When the quadcopter confronts the three Euler angles measured by the accelerometer as seen in the previous article and the desired angles sent by the ground station, the difference between these two data produce a sudden error. If the engine speed is changed at the same time as the occurence of the error, such as as the square wave graph below: The powerful and sudden impulse risks at best to exceed the desired angle and go back indefinitely creating instability, at worst to overthrow the quadcopter immediately. It is therefore understandable that it is necessary to have an algorithm “smoothing” the transitions.


How can we get from what we have to what we want ?

This problem is pervasive in engineering and requires the use of a “regulator”, we will discuss and use the PID controller (for Proportional, Integral, Derivative).

In our quadcopter project, measurements being made on three angles, it is necessary to use three different PID controllers. This algorithm takes as input the difference between the desired angle and the measured angle, for example when the ground sends nothing this error is the orientation of the UAV relative to the ground. Mathematical operations are applied to these errors and determine the speed that should be given to the four motors.

The PID controller is an algorithm that takes an error as its input and returns a linear combination of this error with the integral of this error and the derivative of this error. That’s it.

One quickly sees the benefits of this algorithm: first it is very simple to understand and implement. But we also know that it is extremely reliable, this controller is the most used in the world and is found everywhere… even in the flush of your toilet !



The proportional term is obtained very simply by multiplying the error by a constant named “proportional gain”. The greater the gain is, the greater the response speed is, but it may be unstable. The smaller the gain is, the more the response speed is “soft” and likely to be ineffective. It is important to find a good intermediate between these two extremes.


Here we can see that a proportional gain (Kp) that is too large results in a significant overshoot of the desired angle (the blue reference signal).


Unlike a simple proportional control system, the PID controller takes into account the history of angular errors. For this, the integral term is introduced, it is the sum of all the errors accumulated over time multiplied by a constant, the “integral gain” Ki.

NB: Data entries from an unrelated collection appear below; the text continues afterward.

(* ===== verification/Codec.v ===== *)
(** * Byte codecs
    Encodings of values as bytes that decode back, in front of any other bytes. They stand
    in for [serde_json] where an interface to it is shown to be satisfiable. *)
From Stdlib Require Import ZArith Lia String Ascii.
From stdpp Require Import base list strings.
From S2P Require Import Prelude RustStr Bytes.
#[local] Open Scope Z_scope.

Class Codec (A : Type) : Type := {
  enc : A → list Z;
  dec : list Z → option (A * list Z)
}.
Class CodecLaws (A : Type) `{Codec A} : Prop :=
  dec_enc (a : A) rest : dec (enc a ++ rest) = Some (a, rest).

Definition from_slice {A} `{Codec A} (l : list Z) : option A :=
  match dec l with Some (a, []) => Some a | _ => None end.
Lemma from_slice_enc {A} `{CodecLaws A} (a : A) : from_slice (enc a) = Some a.
Proof. unfold from_slice. rewrite <- (app_nil_r (enc a)). by rewrite dec_enc. Qed.

(** ** Integers: a sign, a digit for every bit, a mark *)
Fixpoint enc_pos (p : positive) : list Z :=
  match p with xH => [2] | xO p => 0 :: enc_pos p | xI p => 1 :: enc_pos p end.
Fixpoint dec_pos (l : list Z) : option (positive * list Z) :=
  match l with
  | [] => None
  | b :: l =>
    if b =? 2 then Some (xH, l)
    else match dec_pos l with
         | Some (p, rest) => Some (if b =? 0 then xO p else xI p, rest)
         | None => None
         end
  end.
Lemma dec_enc_pos p rest : dec_pos (enc_pos p ++ rest) = Some (p, rest).
Proof. induction p as [p IH|p IH|]; cbn; [by rewrite IH..|done]. Qed.

#[export] Instance Z_codec : Codec Z := {
  enc z := match z with Z0 => [0] | Zpos p => 1 :: enc_pos p | Zneg p => 2 :: enc_pos p end;
  dec l :=
    match l with
    | [] => None
    | t :: l =>
      if t =? 0 then Some (0, l)
      else match dec_pos l with
           | Some (p, rest) => Some (if t =? 1 then Zpos p else Zneg p, rest)
           | None => None
           end
    end
}.
#[export] Instance Z_codec_laws : CodecLaws Z.
Proof. intros [|p|p] rest; cbn; [done|by rewrite dec_enc_pos..]. Qed.

(** ** Strings: every byte behind a one, a zero at the end *)
Fixpoint enc_string (s : string) : list Z :=
  match s with
  | EmptyString => [0]
  | String c s => 1 :: Z.of_N (byte_val c) :: enc_string s
  end.
Fixpoint dec_string (l : list Z) : option (string * list Z) :=
  match l with
  | t :: l =>
    if t =? 0 then Some (EmptyString, l)
    else match l with
         | b :: l =>
           match dec_string l with
           | Some (s, rest) => Some (String (bt (Z.to_N b)) s, rest)
           | None => None
           end
         | [] => None
         end
  | [] => None
  end.
#[export] Instance string_codec : Codec string := { enc := enc_string; dec := dec_string }.
#[export] Instance string_codec_laws : CodecLaws string.
Proof.
  intros s rest. induction s as [|c s IH]; [done|]. cbn in *. rewrite IH.
  by rewrite N2Z.id, ascii_N_embedding.
Qed.

(** ** Pairs, options, and what is isomorphic to them *)
#[export] Instance prod_codec {A B} `{Codec A, Codec B} : Codec (A * B) := {
  enc p := enc p.1 ++ enc p.2;
  dec l :=
    match dec l with
    | Some (a, l) => match dec l with Some (b, l) => Some ((a, b), l) | None => None end
    | None => None
    end
}.
#[export] Instance prod_codec_laws {A B} `{CodecLaws A, CodecLaws B} : CodecLaws (A * B).
Proof. intros [a b] rest. cbn. by rewrite <- app_assoc, !dec_enc. Qed.

#[export] Instance option_codec {A} `{Codec A} : Codec (option A) := {
  enc o := match o with Some a => 1 :: enc a | None => [0] end;
  dec l :=
    match l with
    | [] => None
    | t :: l =>
      if t =? 0 then Some (None, l)
      else match dec l with Some (a, l) => Some (Some a, l) | None => None end
    end
}.
#[export] Instance option_codec_laws {A} `{CodecLaws A} : CodecLaws (option A).
Proof. intros [a|] rest; cbn; [by rewrite dec_enc|done]. Qed.

#[export] Instance sum_codec {A B} `{Codec A, Codec B} : Codec (A + B) := {
  enc s := match s with inl a => 0 :: enc a | inr b => 1 :: enc b end;
  dec l :=
    match l with
    | [] => None
    | t :: l =>
      if t =? 0 then match dec l with Some (a, l) => Some (inl a, l) | None => None end
      else match dec l with Some (b, l) => Some (inr b, l) | None => None end
    end
}.
#[export] Instance sum_codec_laws {A B} `{CodecLaws A, CodecLaws B} : CodecLaws (A + B).
Proof. intros [a|b] rest; cbn; by rewrite dec_enc. Qed.

Definition iso_codec {A B} `{Codec B} (to : A → B) (back : B → A) : Codec A := {|
  enc a := enc (to a);
  dec l := match dec l with Some (b, l) => Some (back b, l) | None => None end
|}.
Lemma iso_codec_laws {A B} `{CodecLaws B} (to : A → B) (back : B → A) :
  (∀ a, back (to a) = a) → @CodecLaws A (iso_codec to back).
Proof. intros Hiso a rest. cbn. by rewrite dec_enc, Hiso. Qed.
Record SignerPolicy : Type := mkSignerPolicy {
  sp_community_config_id : CommunityConfigId; sp_relay_url : Url;
  sp_agent_pubkey : string; sp_conditions : string
}.

(** ** Keys and encodings *)
Class SignerKeys : Type := {
  Keys : Type;
  PublicKey : Type;
  public_key_eq_dec :: EqDecision PublicKey;
  public_key : Keys → PublicKey;
  to_hex : PublicKey → string;
  PublicKey_from_str : string → option PublicKey;
  compute_auth_tag : Keys → PublicKey → string → option string
}.
Class SignerJson : Type := {
  request_from_slice : list Z → option AuthorizeAgentRequest;
  request_to_vec : AuthorizeAgentRequest → list Z;
  response_from_slice : list Z → option SignerIpcResponse;
  response_to_vec : SignerIpcResponse → list Z
}.
(** [serde_json] reads back what it wrote, and writes bytes. *)
Class SignerJsonLaws `{SignerJson} : Prop := {
  request_round_trip r : request_from_slice (request_to_vec r) = Some r;
  response_round_trip r : response_from_slice (response_to_vec r) = Some r
}.

(** ** Frames: a big-endian length and the payload *)
Definition decode_frame (frame : list Z) : result SignerError (list Z) :=
  ensure negb (List.length frame <? 4)%nat
  else signer_error MalformedFrame "frame header is invalid" in
  let payload_length := from_be_bytes (take 4 frame) in
  ensure negb (MAX_SIGNER_FRAME_BYTES <? payload_length)
  else signer_error FrameTooLarge "frame exceeds the maximum size" in
  ensure (Z.of_nat (List.length frame) =? payload_length + 4)
  else signer_error MalformedFrame "frame length does not match its payload" in
  Ok (drop 4 frame).

(** [(payload.len() as u32).to_be_bytes()] and the payload. *)
Definition encode_frame (payload : list Z) : list Z :=
  to_be_bytes 4 (Z.of_nat (List.length payload)) ++ payload.

(** ** [DisposableSigner] *)
Section Signer.
Context `{SignerKeys} `{SignerJson}.

Record DisposableSigner : Type := mkSigner { ds_owner_keys : Keys; ds_policy : SignerPolicy }.

Definition from_owner_keys (owner_keys : Keys) (policy : SignerPolicy)
  : result SignerError DisposableSigner :=
  let? agent := ok_or (signer_error InvalidRequest "agent public key is invalid")
                      (PublicKey_from_str (sp_agent_pubkey policy)) in
  ensure negb (bool_decide (public_key owner_keys = agent))
  else signer_error InvalidRequest "owner and agent identities must be distinct" in
  Ok (mkSigner owner_keys policy).

(** [generate]: fresh owner and agent keys, and the policy that names the agent. *)
Definition generate (owner_keys agent_keys : Keys) (community_config_id : CommunityConfigId)
    (relay_url : Url) (conditions : string) : DisposableSigner :=
  mkSigner owner_keys
    (mkSignerPolicy community_config_id relay_url (to_hex (public_key agent_keys)) conditions).

Definition authorize_agent (self : DisposableSigner) (request : AuthorizeAgentRequest)
  : result SignerError AuthorizeAgentResponse :=
  let policy := ds_policy self in
  ensure String.eqb (ar_action request) AUTHORIZE_AGENT_ACTION
  else signer_error ActionNotAllowed "requested action is not allowed" in
  ensure bool_decide (ar_community_config_id request = sp_community_config_id policy)
  else signer_error CommunityNotAllowed "requested community is not allowed" in
  ensure bool_decide (ar_relay_url request = sp_relay_url policy)
  else signer_error RelayNotAllowed "requested relay is not allowed" in
  ensure String.eqb (ar_agent_pubkey request) (sp_agent_pubkey policy)
  else signer_error AgentNotAllowed "requested agent is not allowed" in
  ensure String.eqb (ar_conditions request) (sp_conditions policy)
  else signer_error ConditionsNotAllowed "requested conditions are not allowed" in
  let? agent_pubkey := ok_or (signer_error InvalidRequest "agent public key is invalid")
                             (PublicKey_from_str (ar_agent_pubkey request)) in
  let? auth_tag := ok_or (signer_error AuthorizationFailed "authorization could not be produced")
                         (compute_auth_tag (ds_owner_keys self) agent_pubkey
                                           (ar_conditions request)) in
  Ok (mkAuthorizeResponse (to_hex (public_key (ds_owner_keys self))) (ar_agent_pubkey request)
        (ar_community_config_id request) (ar_relay_url request) auth_tag).

Definition respond (self : DisposableSigner) (frame : list Z) : SignerIpcResponse :=
  match decode_frame frame with
  | Ok payload =>
    match request_from_slice payload with
    | Some request =>
      match authorize_agent self request with
      | Ok response => Authorized response
      | Err error => SignerRefused error
      end
    | None => SignerRefused (signer_error InvalidRequest "request JSON is invalid")
    end
  | Err error => SignerRefused error
  end.
Definition handle_frame (self : DisposableSigner) (frame : list Z) : list Z :=
  encode_frame (response_to_vec (respond self frame)).

Definition encode_authorize_request (request : AuthorizeAgentRequest) : list Z :=
  encode_frame (request_to_vec request).

Definition decode_signer_response (frame : list Z) : result SignerError SignerIpcResponse :=
  let? payload := decode_frame frame in
  ok_or (signer_error InvalidRequest "response JSON is invalid") (response_from_slice payload).

(** ** signer_ipc.rs *)
(** The four header bytes, and as much of an acceptable payload as arrives. *)
Definition read_bounded_frame (stream : Reader) : result IoError (list Z * Reader) :=
  let? (header, stream) := read_fill 4 stream in
  if (List.length header <? 4)%nat then Ok (header, stream)
  else
    let payload_length := from_be_bytes header in
    if MAX_SIGNER_FRAME_BYTES <? payload_length then Ok (header, stream)
    else
      let? (payload, stream) := read_fill (Z.to_nat payload_length) stream in
      Ok (header ++ payload, stream).

(** What is written to the stream; an error of a read ends the connection without. *)
Definition serve_connection (self : DisposableSigner) (stream : Reader)
  : result IoError (list Z * Reader) :=
  let? (frame, stream) := read_bounded_frame stream in
  Ok (handle_frame self frame, stream).
End Signer.

Inductive SignerIpcError : Type :=
| MissingParent | InsecureParentPermissions | PathOccupied
| SignerTask (message : string) | SignerIo (e : IoError).

Definition prepare_socket_path : Path → M Fs SignerIpcError unit :=
  prepare_socket_at 63 (* 0o077 *) MissingParent InsecureParentPermissions PathOccupied SignerIo.

(** ** Lemmas *)
Lemma take_to_be_bytes n v l : take n (to_be_bytes n v ++ l) = to_be_bytes n v.
Proof. by rewrite take_app_length' by (symmetry; apply length_to_be_bytes). Qed.
Lemma drop_to_be_bytes n v l : drop n (to_be_bytes n v ++ l) = l.
Proof. by rewrite drop_app_length' by (symmetry; apply length_to_be_bytes). Qed.

Lemma length_encode_frame p : List.length (encode_frame p) = (4 + List.length p)%nat.
Proof. unfold encode_frame. by rewrite length_app, length_to_be_bytes. Qed.

Definition fits (payload : list Z) : Prop :=
  Z.of_nat (List.length payload) ≤ MAX_SIGNER_FRAME_BYTES.
Lemma outside_bounds_false property value :
  outside_bounds property value = false ↔
  (∀ number minimum, as_f64 value = Some number → get "minimum" property ≫= as_f64 = Some minimum →
       SFltb number minimum = false)
  ∧ (∀ number maximum, as_f64 value = Some number → get "maximum" property ≫= as_f64 = Some maximum →
       SFltb maximum number = false).
Proof.
  unfold outside_bounds. destruct (as_f64 value) as [x|]; cbn; [|by split; [split; intros ? ? [=]|]].
  rewrite orb_false_iff. apply Morphisms_Prop.and_iff_morphism.
  - destruct (get "minimum" property ≫= as_f64) as [lo|]; cbn; [|by split; [intros _ ? ? _ [=]|]].
    split; [by intros ? ? ? [= <-] [= <-]|]. intros Hb. by apply Hb.
  - destruct (get "maximum" property ≫= as_f64) as [hi|]; cbn; [|by split; [intros _ ? ? _ [=]|]].
    split; [by intros ? ? ? [= <-] [= <-]|]. intros Hb. by apply Hb.
Qed.
Lemma temporary_neq self id unique :
  join (fc_root self) (String.append "." (String.append (AgentId_to_string id)
     (String.append "." (String.append unique ".tmp")))) ≠ secret_path self id.
Proof. intros Heq%join_inj. cbn in Heq. unfold typed_id_display in Heq. cbn in Heq. done. Qed.

Lemma link_secret_stays tmp path : tmp ≠ path → always (entry_stays path) (link_secret tmp path).
Proof.
  intros Hne s. unfold link_secret. pose proof (hard_link_stays tmp path s) as Hs.
  destruct (hard_link tmp path s) as [[[]|e] s1]; cbn in *; [done|].
  destruct (kind_is AlreadyExists e); [done|]. cbn. etrans; [done|].
  apply kept_stays, (only_at_entry path tmp); [done|]. apply only_at_remove_file.
Qed.

Lemma store_secret_stays self id keys unique :
  always (entry_stays (secret_path self id)) (store_secret self id keys unique).
Proof.
  unfold store_secret, cio. pose proof (temporary_neq self id unique) as Hne.
  set (t := join (fc_root self) _) in *. set (p := secret_path self id) in *. cbv zeta.
  assert (∀ {A} (m : IO A), always (only_at t) m → always (entry_stays p) (M_map_err CustodyIo m)) as Hat.
  { intros A m Hm. apply (always_map_err (entry_stays p)). eapply always_weaken; [|exact Hm].
    intros ?? Ho. by apply kept_stays, (only_at_entry p t). }
  apply (always_bind (entry_stays p)); [apply Hat, only_at_create_new|intros []].
  apply (always_bind (entry_stays p)); [apply Hat, only_at_write_all|intros []].
  apply (always_bind (entry_stays p)).
  { apply Hat. eapply always_weaken; [|apply kept_sync_all]. intros ??. apply kept_only_at. }
  intros []. apply (always_bind (entry_stays p)); [by apply link_secret_stays|intros []].
  apply (always_bind (entry_stays p)); [apply Hat, only_at_remove_file|intros []].
  eapply always_weaken; [|apply kept_read_keys]. intros ?? Hk. by apply kept_stays, nodes_entry.
Qed.

Lemma read_or_store_entry self id keys unique s :
  let '(r, s') := read_or_store self id keys unique s in
  entry_stays (secret_path self id) s s'
  ∧ ∀ k, r = Ok k → holds_key self (secret_path self id) s' k.
Proof.
  unfold read_or_store. pose proof (kept_read_keys self (secret_path self id) s) as K1.
  destruct (read_keys self (secret_path self id) s) as [[k|e] s1] eqn:E1; cbn in K1.
  - split; [by apply kept_stays, nodes_entry|]. intros k' [= <-].
    apply read_keys_ok in E1 as [Hk (n & Hn & Hrest)]. exists n. split; [|done]. by rewrite Hk.
  - assert (entry_stays (secret_path self id) s s1) as Hs by (by apply kept_stays, nodes_entry).
    destruct e as [e| | | |]; [|done..]. destruct (kind_is NotFound e); [|done].
    pose proof (store_secret_stays self id keys unique s1) as Hst.
    destruct (store_secret self id keys unique s1) as [r s2] eqn:E2; cbn in Hst.
    split; [by etrans|]. intros k ->.
    do 5 (apply bind_ok in E2 as (? & ? & _ & E2)).
    apply read_keys_ok in E2 as [Hk (n & Hn & Hrest)]. exists n. split; [|done]. by rewrite Hk.
Qed.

The integral gain directly affects the height (and therefore the number) of the target value overshoots. Too low gain is problematic in certain situations such as when the wind is too strong. However a too high gain causes an oscilation around the desired angle.


The derivative term is sometimes called “accelerator” since it can compress the response time. It is obtained by substracting the current and previous errors multiplied by the derivative gain. This term, however, is to be taken lightly because it is very sensitive to data noise.


Once is not a custom, chart allows us to better understand the impact of the gain.

And then ?

Once the code of the PID controller implemented (the very simple PID class is available on github) it is to determine the three gains of each controller. As every quadcopter has special features, there is no universal PID constants, however the determination of these values is not random either.

First, it should be noted that a rapid determination method, called “Ziegler and Nichols method” exists and provides correct Ki and Kd from the only value of Kp. The gains can then be adjusted more precisely based on parameters seen above.

Moreover, a quadcopter (unlike a tricopter of Hexacopter) is almost symmetrical, so the pitch and roll PID’s gains should be similar.

Finally, it is important to note that for security reasons the testing of these PIDs is never done in real conditions outside. By firmly hanging the quadcopter to a bar parallel to an axis of rotation, we are able to block the rotation of the other angles and work on one PID at a time.